No debate about the need for debate
“Competing Futures: a debate over Kansas City Schools” didn’t resolve the question of how best to govern the struggling Kansas City Public Schools. But three of the district’s graduates made strong arguments when arguing for either continued school board control, mayoral control or a state takeover.
And debaters LaToya Williams-Green, Ryan Wash and Marcus Leach were thoroughly convincing in their unspoken case that a vibrant debate program is essential in urban schools. Regardless of who ends up running the Kansas City School District it should renew its commitment to Debate-KC, the urban debate league which sponsored Tuesday night’s debate.

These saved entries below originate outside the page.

(* ===== verification/Transfer.v ===== *)
(** * Transfer: catching a lagging replica up ([Engine::export_state], [import_state])

    A recovered replica adopts the exported state of a peer. The snapshot it
    installs supersedes its own log, also when the process dies between the
    installation and the removal of the log, because the peer has already applied
    everything in that log. *)

From S2P Require Import Prelude Bytes Io State Durable Engine EngineFacts CrashSafety.
Local Open Scope Z_scope.

Section Transfer.
Context {S : Type} {SM : StateMachine S} {SMok : StateMachineOk S}.
Implicit Types (e : Engine S) (v : Image S) (d : Dir) (rs : list (Z * Op)).

(** [v] has applied everything [v'] has. *)
Definition behind v' v : Prop := ∀ c, hw (im_hw v') c <= hw (im_hw v) c.

#[export] Instance behind_preorder : PreOrder behind.
Proof. split; [intros v c; lia|]. intros v1 v2 v3 H1 H2 c. specialize (H1 c). specialize (H2 c). lia. Qed.

Lemma behind_covered v' v op : behind v' v → covered v' op = true → covered v op = true.
Proof. unfold covered. rewrite !Z.leb_le. intros H. by specialize (H (op_client op)); lia. Qed.

Lemma step_behind v r v' : step v r = Some v' → behind v v'.
Proof.
  unfold step, step_out. destruct (covered v r.2) eqn:Ec; [intros [= <-]; reflexivity|].
  destruct (sm_apply _ _) as [[s o]|]; [|done]. intros [= <-] c. cbn. rewrite hw_insert.
  case_decide as Hc; [|lia]. subst c. apply Z.leb_gt in Ec. lia.
Qed.

Lemma steps_behind rs v v' : steps v rs = Some v' → behind v v'.
Proof.
  revert v; induction rs as [|r rs IH]; intros v; cbn; [intros [= <-]; reflexivity|].
  intros (v1 & E & Hs)%bind_Some. etrans; [by eapply step_behind|by apply IH].
Qed.

Lemma Stored_imported B d d' rs e v' :
  Stored d rs [] v' → behind v' (image e) → wf_image B (image e) → B <= U32_MAX →
  installed (encode_snapshot e) d d' → ∃ rs', Stored d' rs' [] (image e).
Proof.
  intros [Hl _ Hwf Hs] Hb Hv HB [Hs' Hl'].
  assert (Hbase : base d' = image e).
  { unfold base. rewrite Hs', (load_encode_snapshot B) by done. apply image_with_image. }
  destruct Hl' as [Hl'|Hl'].
  - exists []. split; [done..|]. by rewrite Hbase.
  - exists rs. split; [by rewrite Hl', Hl|done..|]. rewrite Hbase.
    apply steps_covered. eapply Forall_impl; [by eapply steps_covers|].
    intros r. by apply behind_covered.
Qed.

Lemma import_ends B e e2 w :
  Live e2 (files w) → behind (image e2) (image e) → wf_image B (image e) → B <= U32_MAX →
  ends (import_state (export_state e)) (e2, w)
    (λ _ s, image s.1 = image e ∧ Live s.1 (files s.2))
    (λ s, Holds (files s.2) (image e2) ∨ Holds (files s.2) (image e)).
Proof.
  intros [[rs HS] Hi Ho] Hb Hv HB. unfold import_state, export_state.
  set (e3 := with_image e2 (image e)).
  eapply (ends_bind _ _ _ (λ _ s, s = (e3, w))).
  { unfold ends, on_eng, zoom, modify. cbn [fst snd].
    by rewrite (load_encode_snapshot B) by done. }
  intros _ ? ->.
  eapply (ends_bind _ _ _ (λ _ s, (∃ du, s.1 = set_dur e3 du) ∧
    ∃ rs', Stored (files s.2) rs' [] (image e))).
  - apply zoom_ends. eapply ends_impl; [| |apply write_snapshot_ends].
    + intros _ [du w'] Hin. cbn in *. split; [by eexists|]. by eapply Stored_imported.
    + intros [du w'] [Hd|Hin]; cbn in *.
      * left. exists rs, []. by eapply same_disk_Stored.
      * right. destruct (Stored_imported _ _ _ _ _ _ HS Hb Hv HB Hin) as [rs' ?]. by exists rs', [].
  - intros _ [e' w'] [[du Ee] Hrs]. cbn in Ee. subst e'.
    unfold ends, on_eng, zoom, modify. cbn [fst snd]. split; [by destruct (image e)|].
    split; cbn; [by destruct e|lia..].
Qed.
End Transfer.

All three debaters are Debate-KC alumni.
Leach, a graduate of Central High School who recently obtained his law degree from the Howard University School of Law in Washington, argued in favor of continued local control — a position he later said he favored not just as a debater but personally.
Leach noted that school board president Airick Leonard West was in the audience, and he questioned whether leaders in another form of governance would take such a keen interest in the district and its students. He also astutely pointed out that the Missouri legislature is known for dysfunction and hardly in the best position to set the school district right.
Williams-Green, a Lincoln College Prep graduate who is a senior and debate standout at Emporia State University in Kansas, argued forcefully that mayoral control was the best way to “press the reset button.” The district has languished too long, she said. “There are too many promises and not enough promise-keepers.”
Wash, who graduated from Central High School and now is a senior and debate partner to Williams-Green at Emporia State, had the state control position — possibly the most difficult to promote. He made a good choice by citing the experience of the New Orleans, which has made huge strides in public education after its schools were put under the control of a state-formed “recovery district.
Wash’s acknowledgement that Hurricane Katrina provided Louisiana with the opportunity to start anew with the New Orleans schools prompted a high school debater to ask a memorable question: “Must we create a mess in order to call in the janitor?” To which Wash replied, correctly, “We already have a mess.”
Gabe Cook, director of Debate-KC, scored a point of his own when, in his opening remarks, he referred to a previous school district superintendent who “cut and ran” and left the district with, among other problems, “a gutted debate program.” That would be John Covington, who made debate programs a casualty of his budget cuts, and who left to take a job in Detroit just before the Kansas City Public Schools became unaccredited.
About 175 persons attended the debate, held in a lecture auditorium at UMKC’s Royall Hall. The Kansas City Star’s editorial board co-sponsored the event. To learn more about Debate-KC, a non-profit urban debate league, go to http://debatekc.edublogs.org.

Kent Mueller
1 year, 3 months agoInteresting how one debater argues for staying with the current school board arrangement by pointing out how dysfunctional the state legislature is. Are we talking about degrees of dysfunctionality here?
Then another debater argues for the mayor to take over leadership even though there is no precedent for that to have happened in a successful way.
Then the debater promoting the state taking over the district referenced the great success that has occurred in urban New Orleans.
Now, with one citing a degree dysfunction, another with a hypothetical solution and one with a solid example which we could attempt to emulate………which one does Barb is the hardest to promote? The ones with either poor or no history, or the one with a successful example? You guessed it.
Barb, why is the one with a successful example the difficult one to promote?
Kent Mueller
1 year, 3 months agoAnybody else want to answer that question? This is exactly the debate that should be going in the community.